What to work on —
When you find the line that contains "pose proof (py_max_by_In", restate it and all lines after it exactly, stopping at the end of the material.

Data extract —
* * * * * * *
Lemma is_excluded_permutation (cs cs' : list Criteria.t) (j : Item) :
  Permutation cs cs' -> is_excluded cs j = is_excluded cs' j.
Proof.
  intros H. unfold is_excluded.
  destruct (existsb _ cs') eqn:E'.
  - apply existsb_exists in E' as [c [Hc Hm]]. apply existsb_exists.
    exists c. split; [|exact Hm]. apply Permutation_in with (l := cs');
      [now symmetry|exact Hc].
  - destruct (existsb _ cs) eqn:E; [|reflexivity].
    apply existsb_exists in E as [c [Hc Hm]].
    assert (E2 : existsb
                   (fun c => Criteria.exclude c && item_matches c j) cs'
                 = true).
    { apply existsb_exists. exists c. split; [|exact Hm].
      now apply Permutation_in with (l := cs). }
    congruence.
Qed.

Lemma included_count_permutation (items : list Item)
  (cs cs' : list Criteria.t) (j : Item) :
  Permutation cs cs' ->
  count j (included (run_criteria items cs init))
  = count j (included (run_criteria items cs' init)).
Proof.
  intros H. destruct (in_dec Item_eq_dec j items) as [Hin|Hout].
  - apply Nat2Z.inj. rewrite !(run_criteria_count items _ init j Hin).
    apply fold_max_permutation. now apply matching_times_permutation.
  - assert (Hnot : forall l, ~ In j (included (run_criteria items l init))).
    { intros l Hj. apply run_criteria_included in Hj as [[]|[Hj _]].
      now apply Hout. }
    unfold count.
    rewrite (proj1 (count_occ_not_In Item_eq_dec _ j) (Hnot cs)).
    now rewrite (proj1 (count_occ_not_In Item_eq_dec _ j) (Hnot cs')).
Qed.

Lemma same_counts_same_emptiness (l l' : list Item) :
  (forall j, count j l = count j l') -> l = [] -> l' = [].
Proof.
  intros H ->. destruct l' as [|a l']; [reflexivity|].
  specialize (H a). unfold count in H. simpl in H.
  destruct (Item_eq_dec a a) as [_|Hne]; [discriminate H|now elim Hne].
Qed.

Lemma count_filter_drop (f : Item -> bool) (l : list Item) (j : Item) :
  f j = false -> count j (filter f l) = 0.
Proof.
  intros Hj. apply count_occ_not_In. intros H.
  apply filter_In in H as [_ H]. congruence.
Qed.

(** X3: reordering the criteria records changes at most the order of the
    selection: every item is selected the same number of times. *)
Theorem criteria_order_keeps_selection (items : list Item)
  (cs cs' : list Criteria.t) :
  Permutation cs cs' ->
  Permutation (select_items items cs) (select_items items cs').
Proof.
  intros H. apply (Permutation_count_occ Item_eq_dec). intros j.
  change (count j (select_items items cs) = count j (select_items items cs')).
  rewrite !select_items_filter.
  assert (Hfb : count j (fallback items (run_criteria items cs init))
                = count j (fallback items (run_criteria items cs' init))).
  { pose proof (fun k => included_count_permutation items cs cs' k H) as Hc.
    pose proof (same_counts_same_emptiness _ _ Hc) as Hemp.
    assert (Hemp' : included (run_criteria items cs' init) = [] ->
                    included (run_criteria items cs init) = []).
    { apply same_counts_same_emptiness. intros k. symmetry. apply Hc. }
    specialize (Hc j). unfold fallback.
    destruct (included (run_criteria items cs init)) as [|a l];
      destruct (included (run_criteria items cs' init)) as [|a' l'].
    - reflexivity.
    - discriminate (Hemp eq_refl).
    - discriminate (Hemp' eq_refl).
    - exact Hc. }
  pose proof (is_excluded_permutation cs cs' j H) as Hx.
  destruct (is_excluded cs j) eqn:Ex.
  - rewrite !count_filter_drop; [reflexivity| |].
    + now rewrite <- Hx.
    + now rewrite Ex.
  - rewrite !count_filter_keep; [exact Hfb| |].
    + now rewrite <- Hx.
    + now rewrite Ex.
Qed.
(** C5, as the code has it.  Every finding returned by
    [detect_money_laundering_cycles] has one transaction per edge of its
    cycle, the i-th one going from [cycle[i]] to [cycle[(i+1) mod length]];
    its time span is at most the effective time window; its length is at
    least the effective minimal length; and its length is at most the
    effective maximal length whenever that one is not zero (a maximal
    length of zero switches the upper bound off). *)
Theorem cycle_findings_invariant (self self' : FraudDetector)
    (min_length max_length time_window_hours : option Q)
    (res : list CycleFinding.t) :
  detect_money_laundering_cycles self min_length max_length
    time_window_hours = (Ok res, self') ->
  exists mn mx tw,
    effective self min_length "cycle_min_length" = Ok mn
    /\ effective self max_length "cycle_max_length" = Ok mx
    /\ effective self time_window_hours "cycle_time_window_hours" = Ok tw
    /\ Forall (fun F =>
         cycle_edges_realised F
         /\ (CycleFinding.time_span_hours F <= tw)%Q
         /\ (mn <= inject_Z (Z.of_nat (CycleFinding.length F)))%Q
         /\ (~ (mx == 0)%Q ->
             (inject_Z (Z.of_nat (CycleFinding.length F)) <= mx)%Q)) res.
Proof.
  unfold detect_money_laundering_cycles, effective. intros H.
  destruct (graph self) as [g|]; [|discriminate].
  destruct (py_or min_length _) as [mn|e]; simpl in H; [|discriminate].
  destruct (py_or max_length _) as [mx|e]; simpl in H; [|discriminate].
  destruct (py_or time_window_hours _) as [tw|e]; simpl in H;
    [|discriminate].
  destruct (cycles_loop self mx tw (find_cycles_in_graph g mn) [])
    as [detected|e] eqn:Eloop; simpl in H; [|discriminate].
  injection H as <- _.
  exists mn, mx, tw. repeat split.
  rewrite List.Forall_forall. intros F HF.
  apply py_sort_In in HF.
  destruct (cycles_loop_In _ _ _ _ _ _ Eloop F HF)
    as [[]|(cycle & Hin & Hmax & Ha)].
  split; [eapply _analyze_cycle_edges_realised; exact Ha|].
  apply _analyze_cycle_Some in Ha.
  destruct Ha as (_ & Hl & _ & _ & _ & Hspan & _).
  split; [exact Hspan|]. rewrite Hl.
  unfold find_cycles_in_graph in Hin. apply filter_In in Hin.
  destruct Hin as [_ Hmin]. qhyps.
  split; [exact Hmin|].
  intros Hnz. apply andb_false_iff in Hmax. destruct Hmax as [Ht|Hlt].
  - unfold truthy in Ht. apply negb_false_iff in Ht. qhyps. contradiction.
  - qhyps. exact Hlt.
Qed.

(** C2, as the code has it.  In [_analyze_cycle], a cycle one of whose
    consecutive pairs has no transaction is discarded; otherwise the
    representative of each pair is the first transaction, in the order
    of [self.transactions], among those of the pair with the maximal
    timestamp. *)
Theorem cycle_representative_first_most_recent (self : FraudDetector)
    (cycle : list string) (time_window_hours : Q) :
  (forall i, i < length cycle -> edge_txs self cycle i = [] ->
     _analyze_cycle self cycle time_window_hours = Ok None)
  /\ (forall F,
        _analyze_cycle self cycle time_window_hours = Ok (Some F) ->
        forall i, i < length cycle ->
          exists rep earlier later,
            CycleFinding.transactions F !! i = Some rep
            /\ edge_txs self cycle i = earlier ++ rep :: later
            /\ Forall (fun t => timestamp t < timestamp rep)%Z earlier
            /\ Forall (fun t => timestamp t <= timestamp rep)%Z later).
Proof.
  split.
  - intros i Hi Hnil. unfold _analyze_cycle.
    rewrite (cycle_edges_loop_None self cycle _ i); [reflexivity| |exact Hnil].
    apply in_seq. lia.
  - intros F HF i Hi. apply _analyze_cycle_Some in HF.
    destruct HF as (_ & _ & HF & _).
    destruct (Forall2_lookup_l _ _ _ i i HF) as (rep & Hrep & His).
    { rewrite lookup_seq. split; [reflexivity | exact Hi]. }
    destruct (is_representative_first_max _ _ _ _ His)
      as (earlier & later & ? & ? & ?).
    exists rep, earlier, later. auto.
Qed.

(* ================================================================= *)
(** ** Risk scores of the cycle findings *)




(* ================================================================= *)
(** ** Smurfing *)

(** The window scan takes transactions from the front of [rest], all of
    them within the window. *)
Lemma window_loop_spec (window_start : Z) (time_window_hours : Q)
    (rest : list Transaction) :
  forall window_txs,
    exists taken dropped,
      window_loop window_start time_window_hours rest window_txs
      = window_txs ++ taken
      /\ rest = taken ++ dropped
      /\ Forall (fun t =>
           hours (timestamp t - window_start) <= time_window_hours)%Q taken.
Proof.
  induction rest as [|txj rest IH]; intros window_txs; simpl.
  - exists [], []. rewrite app_nil_r. repeat split. constructor.
  - qcase.
    + exists [], (txj :: rest). rewrite app_nil_r. repeat split. constructor.
    + destruct (IH (window_txs ++ [txj])) as (taken & dropped & -> & -> & HF).
      exists (txj :: taken), dropped. rewrite <- app_assoc. simpl.
      repeat split. constructor; assumption.
Qed.

Lemma accepted_window_cons (self : FraudDetector) (tw ar : Q)
    (x : Transaction) (l : list Transaction) (p : Pattern.t) :
  accepted_window self tw ar l p -> accepted_window self tw ar (x :: l) p.
Proof.
  intros (H1 & H2). split; [|exact H2].
  intros t Ht. right. apply H1, Ht.
Qed.

Lemma hours_zero : (hours 0 == 0)%Q.
Proof. reflexivity. Qed.

Lemma smurfing_windows_loop_In (self : FraudDetector) (tw ar : Q)
    (l : list Transaction) :
  StronglySorted (fun a b => timestamp a <= timestamp b)%Z l ->
  forall patterns out,
    smurfing_windows_loop self tw ar l patterns = Ok out ->
    forall p, In p out -> In p patterns \/ accepted_window self tw ar l p.
Proof.
  induction l as [|txi rest IH]; intros Hs patterns out H p Hp;
    simpl in H.
  - inversion H; subst. left; exact Hp.
  - destruct (getitem (detection_params self) "smurfing_min_transactions")
      as [m|e] eqn:Hm; simpl in H; [|discriminate].
    inversion Hs as [|? ? Hs' Hall]; subst.
    destruct (IH Hs' _ _ H p Hp) as [Hin|Hacc];
      [|right; apply accepted_window_cons, Hacc].
    destruct (window_loop_spec (timestamp txi) tw rest [txi])
      as (taken & dropped & Hw & Hrest & Htaken).
    rewrite Hw in Hin. change ([txi] ++ taken) with (txi :: taken) in Hin.
    remember (txi :: taken) as w eqn:Ew.
    destruct (Qle_bool m (len w)) eqn:Esize; [|left; exact Hin].
    destruct (Qltb 0 (np_mean (map amount w))) eqn:Emean;
      [|left; exact Hin].
    destruct (Qle_bool (np_std (map amount w) / np_mean (map amount w))
                (1 - ar)) eqn:Ecv; [|left; exact Hin].
    apply in_app_or in Hin. destruct Hin as [Hin|[<-|[]]];
      [left; exact Hin|].
    right. qhyps. unfold accepted_window. simpl.
    repeat split; try assumption; try reflexivity.
    + subst w. intros t [<-|Ht]; [left; reflexivity|].
      right. rewrite Hrest. apply in_or_app. left. exact Ht.
    + subst w. exists txi. split; [left; reflexivity|].
      rewrite List.Forall_forall in Hall, Htaken.
      intros t [<-|Ht].
      * split; [lia|]. intros Htw. rewrite Z.sub_diag, hours_zero.
        exact Htw.
      * split.
        -- apply Hall. rewrite Hrest. apply in_or_app. left. exact Ht.
        -- intros _. apply Htaken, Ht.
    + exists m. split; [exact Hm | exact Esize].
Qed.

Lemma py_max_by_In {A : Type} (key : A -> Z) (l : list A) (b : A) :
  In (py_max_by key b l) (b :: l).
Proof.
  destruct (py_max_by_first_max key l b) as (l1 & l2 & -> & _).
  apply in_or_app. right. left. reflexivity.
Qed.

(** What [_analyze_smurfing_pattern] returns when it returns a finding. *)
Lemma _analyze_smurfing_pattern_Some (self : FraudDetector)
    (pivot_account : string) (incoming_txs : list Transaction)
    (threshold tw ar : Q) (F : SmurfingFinding.t) :
  _analyze_smurfing_pattern self pivot_account incoming_txs threshold tw ar
  = Ok (Some F) ->
  exists p,
    accepted_window self tw ar incoming_txs p
    /\ SmurfingFinding.pivot_account F = pivot_account
    /\ SmurfingFinding.transactions F = Pattern.transactions p
    /\ SmurfingFinding.coefficient_of_variation F = Pattern.cv p
    /\ SmurfingFinding.risk_score F
       = _calculate_smurfing_risk_score pivot_account p
           (py_sum (Pattern.amounts p)) (np_mean (Pattern.amounts p))
           threshold.
Proof.
  unfold _analyze_smurfing_pattern. intros H.
  destruct (smurfing_windows_loop self tw ar
              (sort_by_timestamp timestamp incoming_txs) [])
    as [patterns|e] eqn:Eloop; simpl in H; [|discriminate].
  destruct patterns as [|p0 ps]; [discriminate|].
  inversion H; subst; clear H. simpl.
  set (best := py_max_by _ p0 ps).
  exists best. split; [|repeat split].
  pose proof (py_max_by_In
    (fun p => Z.of_nat (length (Pattern.transactions p))) ps p0) as Hbest.
  fold best in Hbest.
  destruct (smurfing_windows_loop_In self tw ar _
              (sort_by_timestamp_sorted timestamp incoming_txs)
              _ _ Eloop best Hbest) as [Hnil|Hacc]; [destruct Hnil|].
  unfold accepted_window in Hacc |- *.
  destruct Hacc as (Hsub & Hrest). split; [|exact Hrest].
  intros t Ht. apply Hsub in Ht.
  unfold sort_by_timestamp in Ht. apply py_sort_In in Ht. exact Ht.
Qed.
* * * * * * *
Result of this task —
  pose proof (py_max_by_In
    (fun p => Z.of_nat (length (Pattern.transactions p))) ps p0) as Hbest.
  fold best in Hbest.
  destruct (smurfing_windows_loop_In self tw ar _
              (sort_by_timestamp_sorted timestamp incoming_txs)
              _ _ Eloop best Hbest) as [Hnil|Hacc]; [destruct Hnil|].
  unfold accepted_window in Hacc |- *.
  destruct Hacc as (Hsub & Hrest). split; [|exact Hrest].
  intros t Ht. apply Hsub in Ht.
  unfold sort_by_timestamp in Ht. apply py_sort_In in Ht. exact Ht.
Qed.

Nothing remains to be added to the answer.